Nematode.net is a publicly available resource dedicated to the study of parasitic nematodes. It stemmed from an Expressed Sequence Tag (EST) project that began at The Genome Institute at Washington University School of Medicine. The site was launched in 2000 to accompany the project “A Genomic Approach to Parasites from the Phylum Nematoda,” funded by the National Institute of Allergy and Infectious Diseases (NIAID). It was created to provide access to the data from this project and as a broader resource for the scientific community studying parasitic nematodes.

==History==
The first model nematode to be sequenced was Caenorhabditis elegans. It was also the first fully sequenced genome of a multicellular organism to be completed. Nematode.net built on these efforts to make available the gene sequences from medically and economically relevant parasitic nematodes. Human parasitic nematodes, or roundworms, have wide-ranging global health implications, producing a disease burden that exceeds malaria and tuberculosis. Plant parasitic nematodes cause over $100 billion in annual crop damage worldwide.

==Tools==
When Nematode.net began in 2000, it provided a searchable repository for nematode EST sequences that were not available elsewhere.
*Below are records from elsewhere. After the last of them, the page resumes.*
(* ===== verification/ChainStore.v ===== *)
(** [forensics/_store.py]: the strict reader of the JSONL chain store.

    A store file is [option bytes], [None] when the file does not exist.  The
    generator [iter_validated_records] is lazy, so the model takes the body of
    the [for] loop that consumes it: the body runs between two records, and
    what it raises stops the iteration. *)

From S2P Require Import Prelude.
From S2P Require Import PyText.
From S2P Require Import Binary64.
From S2P Require Import PyValue.
From S2P Require Import JsonDumps.
From S2P Require Import JsonLoads.
From S2P Require Import Sha256.
From S2P Require Import Timestamp.
From S2P Require Import RecordFormat.

Notation file := (option bytes) (only parsing).

(** ** Errors *)

Inductive store_reason :=
| NotTerminated
| BlankLine
| InvalidJson (e : scan_error)
| InvalidRecord (e : format_error)
| MixesFormatVersions
| NotCanonicalForm
| SeqMismatch (expected : Z) (found : pyval)
| PrevHashMismatch
| RecordHashMismatch
| CannotAppendVersion.

(** [StoreError], or an exception that the [except] clauses let through: the
    [ValueError] of an over-long integer ([ScanValueError]) and what the format
    functions raise outside the [try], [OverflowError] included. *)
Inductive store_exn :=
| StoreError (line_number : Z) (reason : store_reason)
| StoreScan (e : scan_error)
| StoreFormat (e : format_exn).

(** ** Physical lines of a binary file: up to and with each LF *)

Fixpoint physical_lines (b : bytes) : list bytes :=
  match b with
  | [] => []
  | c :: b' =>
      if c =? LF then [c] :: physical_lines b'
      else match physical_lines b' with
           | [] => [[c]]
           | line :: rest => (c :: line) :: rest
           end
  end.

Definition ends_with_lf (line : bytes) : bool :=
  match line with [] => false | _ => List.last line 0 =? LF end.

(** ** One record *)

(** [expected_seq], [expected_prev_hash], [expected_format_version]. *)
Record iter_state := IterState {
  expected_seq : Z;
  expected_prev_hash : pystr;
  expected_format_version : option Z
}.

Definition initial_iter_state : iter_state := IterState 0 GENESIS_PREV_HASH None.

(** [json.loads] and [validate_stored_record] under the [except] clause. *)
Definition parse_record (line_number : Z) (line : bytes) : res store_exn pydict :=
  match loads_bytes line with
  | Ok parsed =>
      match validate_stored_record parsed with
      | Ok record => Ok record
      | Err (FormatError e) => Err (StoreError line_number (InvalidRecord e))
      | Err FormatOverflow => Err (StoreFormat FormatOverflow)
      end
  | Err ScanDecodeError => Err (StoreError line_number (InvalidJson ScanDecodeError))
  | Err ScanUnicodeError => Err (StoreError line_number (InvalidJson ScanUnicodeError))
  | Err e => Err (StoreScan e)
  end.

(** A [str] member of a validated record. *)
Definition str_item (record : pydict) (k : pystr) : pystr :=
  match dget k record with Some (PStr s) => s | _ => [] end.
Definition int_item (record : pydict) (k : pystr) : Z :=
  match dget k record with Some (PInt z) => z | _ => 0 end.

(** The loop body up to the [yield]: the record, its signed bytes, and the
    state after the [yield]. *)
Definition check_line (st : iter_state) (line_number : Z) (physical_line : bytes)
  : res store_exn (pydict * bytes * iter_state) :=
  let err reason := StoreError line_number reason in
  _ ← ensure (ends_with_lf physical_line) (err NotTerminated);
  let line := removelast physical_line in
  _ ← ensure (negb (Nat.eqb (length line) 0)) (err BlankLine);
  record ← parse_record line_number line;
  let format_version := record_format_version record in
  let version := default format_version (expected_format_version st) in
  _ ← ensure (format_version =? version) (err MixesFormatVersions);
  canonical ← map_err StoreFormat (canonical_json_bytes record);
  _ ← ensure (bool_decide (canonical = line)) (err NotCanonicalForm);
  _ ← ensure (eq_int (item record (u "seq")) (expected_seq st))
        (err (SeqMismatch (expected_seq st) (item record (u "seq"))));
  _ ← ensure (is_str (dget (u "prev_hash") record) (expected_prev_hash st)) (err PrevHashMismatch);
  '(signed_bytes, expected_record_hash) ← map_err StoreFormat (hash_unsigned_record record);
  _ ← ensure (is_str (dget (u "record_hash") record) expected_record_hash) (err RecordHashMismatch);
  Ok (record, signed_bytes,
      IterState (expected_seq st + 1) (str_item record (u "record_hash")) (Some version)).

(** ** The generator, run by a loop body *)

Section iteration.
Context {E S : Type} (raise : store_exn -> E) (body : S -> Z -> pydict -> bytes -> res E S).

Fixpoint iterate (st : iter_state) (line_number : Z) (lines : list bytes) (s : S) : res E S :=
  match lines with
  | [] => Ok s
  | physical_line :: lines =>
      '(record, signed_bytes, st) ← map_err raise (check_line st line_number physical_line);
      s ← body s line_number record signed_bytes;
      iterate st (line_number + 1) lines s
  end.

(** [for line_number, record, signed_bytes in iter_validated_records(path): body]. *)
Definition iter_validated_records (store : file) (s : S) : res E S :=
  match store with
  | None => Ok s
  | Some content => iterate initial_iter_state 1 (physical_lines content) s
  end.
End iteration.

(** ** [chain_tip] *)

Definition chain_tip_body (required_format_version : option Z)
  (tip : Z * pystr) (line_number : Z) (record : pydict) (signed_bytes : bytes)
  : res store_exn (Z * pystr) :=
  _ ← ensure (match required_format_version with
              | None => true
              | Some v => record_format_version record =? v
              end) (StoreError line_number CannotAppendVersion);
  Ok (int_item record (u "seq") + 1, str_item record (u "record_hash")).

Definition chain_tip (store : file) (required_format_version : option Z)
  : res store_exn (Z * pystr) :=
  iter_validated_records (fun e => e) (chain_tip_body required_format_version) store
    (0, GENESIS_PREV_HASH).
The site now also provides tools for viewing protein and metabolic pathways, and a comparative genomics platform that can aid in nematode drug, vaccine and pesticide research.

Tools available on Nematode.net include:
- HelmCoP - an online resource aiming to help researchers develop strategies for drug, vaccine and pesticide prioritization, while also providing a useful comparative genomics platform.
- NemaBLAST - a tool allowing the alignment of user defined protein or nucleotide sequence against nematode transcripts or cDNA reads organized by organism or library.
- NemaPath - a tool for exploring metabolic (and other) pathways in various nematodes. In single organism mode this tool populates pathway images by merit of aligning transcripts or genes to KEGG Orthology (KO) ids that are known to exist in that pathway. In dual organism mode this tool allows for the comparison of the pathway usage of any two nematodes in the database. Host and clade specific comparative views are also available.
- NemaGene - a data mining tool allowing the user to search for transcripts by name, or to explore transcript expression by life cycle stage in a given organism.
- NemaFam - a collection of nematode-related conserved regions of proteins.
- NemaBrowse - a data viewer for genes predicted from nematode genomes.
- NemaSNP - an online resource showing genetic variations among populations of nematodes.